This is the point where you yell WTF out loud, cry a little inside, contemplate your life decisions and copy paste the spec.

Partition hell

Like BPTC, ASTC supports partitions. As we’ve seen before, this feature is designed to deal with sharp transitions in the block. BPTC made it pretty simple where it was possible to spend 6 bits to select one of the 64 partition layouts. This works fine for BPTC since it’s locked to 4×4 blocks and using LUTs makes sense.

ASTC does not have fixed block sizes, so what to do? One LUT for every possible combination? No. ASTC went the route of procedurally generated partition assignments using a 10 bit seed. This works for any block size and partition count, which “solves” that problem. Again, the spec has a long, incomprehensible code snippet defining the process.

Screw this. As usual, look-up texture it is. ASTC can support up to 4 partitions which is pretty wild. No idea how useful this is in practice, as we’ll probably end up spending all bits just encoding color endpoints at that rate …
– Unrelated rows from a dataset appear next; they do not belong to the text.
Lemma retrieve_uploads_Ok (state : gmap string pyval) contexts w contexts' w' :
  truthy (default PNone (state !! "pdf_files")) = true ->
  retrieve_uploads E state contexts w = (Ok contexts', w') ->
  exists pdf_files pdf_index w1 qe question result,
    state !! "pdf_files" = Some pdf_files
    /\ build_pdf_index E pdf_files w = (Ok pdf_index, w1)
    /\ as_query_engine E pdf_index 3 = Ok qe
    /\ state !! "question" = Some question
    /\ query E qe question = Ok result
    /\ contexts' = (contexts ++ [UPLOADED_LABEL +:+ result])%list
    /\ w' = emit_in (EvQuery question) w1.
Proof.
  intros Ht H. unfold retrieve_uploads in H. rewrite Ht in H.
  steps_Ok H.
  eexists _, _, _, _, _, _. repeat split; eassumption || reflexivity.
Qed.

Lemma retrieve_s3_skip (state : gmap string pyval) contexts w :
  truthy (default (PBool true) (state !! "use_s3")) = false ->
  retrieve_s3 E state contexts w = (Ok contexts, w).
Proof. intros H. unfold retrieve_s3. rewrite H. reflexivity. Qed.

Lemma retrieve_s3_Ok (state : gmap string pyval) contexts w contexts' w' :
  truthy (default (PBool true) (state !! "use_s3")) = true ->
  retrieve_s3 E state contexts w = (Ok contexts', w') ->
  exists s3_index w1 qe question result,
    get_s3_index E w = (Ok s3_index, w1)
    /\ as_query_engine E s3_index 3 = Ok qe
    /\ state !! "question" = Some question
    /\ query E qe question = Ok result
    /\ contexts' = (contexts ++ [S3_LABEL +:+ result])%list
    /\ w' = emit_in (EvQuery question) w1.
Proof.
  intros Ht H. unfold retrieve_s3 in H. rewrite Ht in H.
  steps_Ok H.
  eexists _, _, _, _, _. repeat split; eassumption || reflexivity.
Qed.
Lemma insert_by_first x l : (forall y, y ∈ l -> before y x = false) -> insert_by before x l = x :: l.
Proof. destruct l as [|y l]; [done|]. intros H. cbn. by rewrite (H y) by left. Qed.

Lemma filter_insert p x l : StronglySorted (fun a b => before b a = false) l ->
  List.filter p (insert_by before x l) = if p x then insert_by before x (List.filter p l) else List.filter p l.
Proof.
  induction 1 as [|y l Hl IH Hy]; [cbn; by destruct (p x)|]. cbn [insert_by]. destruct (before y x) eqn:E.
  - cbn [List.filter]. rewrite IH. destruct (p x), (p y); cbn; by rewrite ?E.
  - cbn [List.filter]. destruct (p x) eqn:Ex; [|done]. destruct (p y) eqn:Ey; [cbn; by rewrite E|].
    symmetry. apply insert_by_first. intros z [Hz%list_elem_of_In _]%list_elem_of_In%List.filter_In.
    rewrite Forall_forall in Hy. by eapply Htrans, Hy.
Qed.

Lemma sort_by_filter p l : sort_by before (List.filter p l) = List.filter p (sort_by before l).
Proof.
  induction l as [|x l IH]; [done|]. cbn [sort_by foldr List.filter]. fold (sort_by before l).
  rewrite filter_insert by by apply sort_by_sorted. rewrite <- IH. by destruct (p x).
Qed.

(** Nothing comes after a last row: it is read last. *)
Lemma sort_by_snoc l x : (forall y, y ∈ l -> before x y = false) -> sort_by before (l ++ [x]) = sort_by before l ++ [x].
Proof.
  induction l as [|y l IH]; intros H; [done|]. cbn [app sort_by foldr]. fold (sort_by before (l ++ [x])) (sort_by before l).
  rewrite IH by (intros z Hz; apply H; by right). clear IH.
  assert (Hy : before x y = false) by (apply H; by left). induction (sort_by before l) as [|z r IH]; cbn; [by rewrite Hy|].
  destruct (before z y); [by rewrite IH|done].
Qed.
End Sorting.

(** ** Hint database of the development *)
Create HintDb router.
Create Rewrite HintDb router.
#[export] Hint Rewrite @sumZ_app @find_first_app : router.
(* ===== verification/JsNumber.v ===== *)
(** * Numbers read from texts

    [Number(text)] where the code reads a header, a cursor or a timestamp. *)

From Stdlib Require Import QArith.
From S2P Require Import Prelude JsString.

(** [Number(text)] when finite: a plain run of digits, or [other_number] of the rest
    of the grammar (blanks, signs, fractions, exponents, other bases). *)
Definition Number_of_text (other_number : jstr -> option Q) (text : jstr) : option Q :=
  match units text with
  | (_ :: _) as u => if forallb is_digit u then Some (inject_Z (value_of u)) else other_number text
  | [] => Some 0%Q
  end.

Lemma Number_of_digits other_number n : Number_of_text other_number (Js (digits_of n)) = Some (inject_Z (Z.of_N n)).
Proof.
  unfold Number_of_text. cbn [units]. pose proof (digits_of_value n) as Ev. pose proof (digits_of_digit n) as Hd.
  destruct (digits_of n) as [|c u]; [by rewrite <- Ev|]. by rewrite Hd, Ev.
Qed.
Definition started : ChatTables := serve_call chat_sample (call_create ada "m" "t1" 1) {| chat_threads := []; chat_messages := [] |}.
Definition asked : ChatTables := serve_call chat_sample (call_append (says chat_user "hi  there" None) "a" 2) started.
Definition answered : ChatTables := serve_call chat_sample (call_append (says chat_assistant "hello yourself" None) "b" 3) asked.

Lemma answered_reachable : chat_reachable chat_sample answered.
Proof.
  apply chat_step; [apply chat_step; [apply chat_step; [apply chat_start|]|]|]; cbn [fresh_call].
  - by intros ?%elem_of_nil.
  - change (map cm_id (chat_messages started)) with (@nil jstr). by intros ?%elem_of_nil.
  - change (map cm_id (chat_messages asked)) with ["a" : jstr]. by intros ?%list_elem_of_singleton.
Qed.

Lemma transcripts_are_bounded_witness :
  map th_title (threads_of ada answered) = ["hi there" : jstr] /\ stored_chars ada answered = 19 /\
  stored_chars ada answered <= 1 * 2 * 10.
Proof.
  split; [vm_compute; reflexivity|]. split; [vm_compute; reflexivity|].
  apply (transcripts_are_bounded chat_sample answered ada); [done..|exact answered_reachable].
Defined.

Lemma a_call_stays_in_its_scope_witness :
  let call := call_create bob "m" "t2" 4 in
  map th_id (threads_of bob (serve_call chat_sample call answered)) = ["t2" : jstr] /\
  listThreads chat_sample ada (serve_call chat_sample call answered) = listThreads chat_sample ada answered.
Proof.
  intros call. split; [vm_compute; reflexivity|].
  apply (a_call_stays_in_its_scope chat_sample answered call ada); [exact answered_reachable| |done].
  cbn [call fresh_call]. change (map th_id (chat_threads answered)) with ["t1" : jstr]. by intros ?%list_elem_of_singleton.
Defined.

Definition third_turn : result chat_error (ChatTables * ChatMessage) :=
  appendMessage chat_sample (says chat_user "again?" None) "c" 3 answered.

Lemma append_keeps_the_newest_witness :
  match third_turn with
  | Ok (c', m) => cm_content m = "again?"%js /\ map cm_id (turns_of "t1" c') = ["b"; "c" : jstr]
  | Err _ => False
  end.
Proof.
  destruct third_turn as [[c' m]|e] eqn:E; [|by vm_compute in E].
  destruct (append_keeps_the_newest chat_sample answered (says chat_user "again?" None) "c" 3 c' m) as (_ & _ & H & _); [done|done|exact answered_reachable| | |exact E|].
  - change (map cm_id (chat_messages answered)) with ["a"; "b" : jstr]. by intros [?|?%list_elem_of_singleton]%elem_of_cons.
  - intros m' Hm'. change (turns_of (ap_threadId (says chat_user "again?" None)) answered) with (chat_messages answered) in Hm'.
    assert (H : Forall (fun m => (cm_createdAt m <=? 3) = true) (chat_messages answered)) by (repeat constructor).
    rewrite Forall_forall in H. by apply Z.leb_le, H.
  - split; [by apply H|]. vm_compute in E. injection E as <- _. reflexivity.
Defined.

(** A first question of spaces names nothing, so a later one does. *)
Example blank_question_leaves_the_title :
  let c := serve_call chat_sample (call_append (says chat_user "  " None) "a" 2) started in
  map th_title (chat_threads c) = [DEFAULT_TITLE] /\
  map th_title (chat_threads (serve_call chat_sample (call_append (says chat_user "why?" None) "b" 3) c)) = ["why?" : jstr].
Proof. vm_compute. done. Qed.

(** A refusal as long as its column leaves no room to say that the answer was cut. *)
Example long_refusal_hides_the_cut :
  let refusal := jrepeat 120 512 in
  withinMessageCap chat_sample (says chat_assistant "hello yourself" (Some refusal)) = Ok ("hello your"%js, Some refusal).
Proof. vm_compute. done. Qed.

(** An append that has read its thread, a new thread whose pruning drops that thread, and the
    append's [save]: the upsert brings the thread back, one over the cap. *)
Example a_racing_append_returns_a_pruned_thread :
  let after_create := serve_call chat_sample (call_create ada "m" "t2" 4) answered in
  match requireThread ada "t1" answered with
  | Ok t => (Z.of_nat (length (threads_of ada after_create)),
             Z.of_nat (length (threads_of ada (save_thread (touched (says chat_user "late" None) "late" 5 t) after_create))))
  | Err _ => (0, 0)
  end = (maxThreads chat_sample, maxThreads chat_sample + 1).
Proof. vm_compute. reflexivity. Qed.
This seems like a nightmare for encoders. Most of the resulting partitions are worthless garbage, and exhaustively testing over 1000 partition combinations per block does not seem very practical …

Mode hell

Speaking of many combinations, there’s a lot of different modes. BC7 has only 8 modes, and BC6H has 14. From what I’ve seen, even BPTC encoders just focus on 2 or 3 modes at most. ASTC has several thousand modes if we follow the same logic! 😀

Most of the mode bits are spent on encoding things like:

  • Quantization mode of weight grid
  • Resolution of weight grid [see below]
  • Decorrelated colors
  • Void-extent [see below]
  • Reserved [see below]

Once we have looked at mode bits, we can compute how many bits are required to encode weights, and based on that result, we also know how many bits are required to encode color endpoints. The color endpoint quantization level is thus implicit (so much fun …). There are also tons of edge cases we have to account for and handle error cases …

Weight grid interpolation

A special ASTC feature is that the weight grid isn’t actually 1:1 with texels like any other format we’ve seen so far. The weight grid can be much lower resolution than the block itself, and the real weights are reconstructed with bi-linear interpolation. This seems quite useful for scenarios where the block encodes a smooth gradient and the weights are highly predictable. Might as well spend more bits on encoding color endpoints instead. The spec outlines a specific fixed-point scheme that must be followed exactly, and finally the code snippets in the spec actually make some sense!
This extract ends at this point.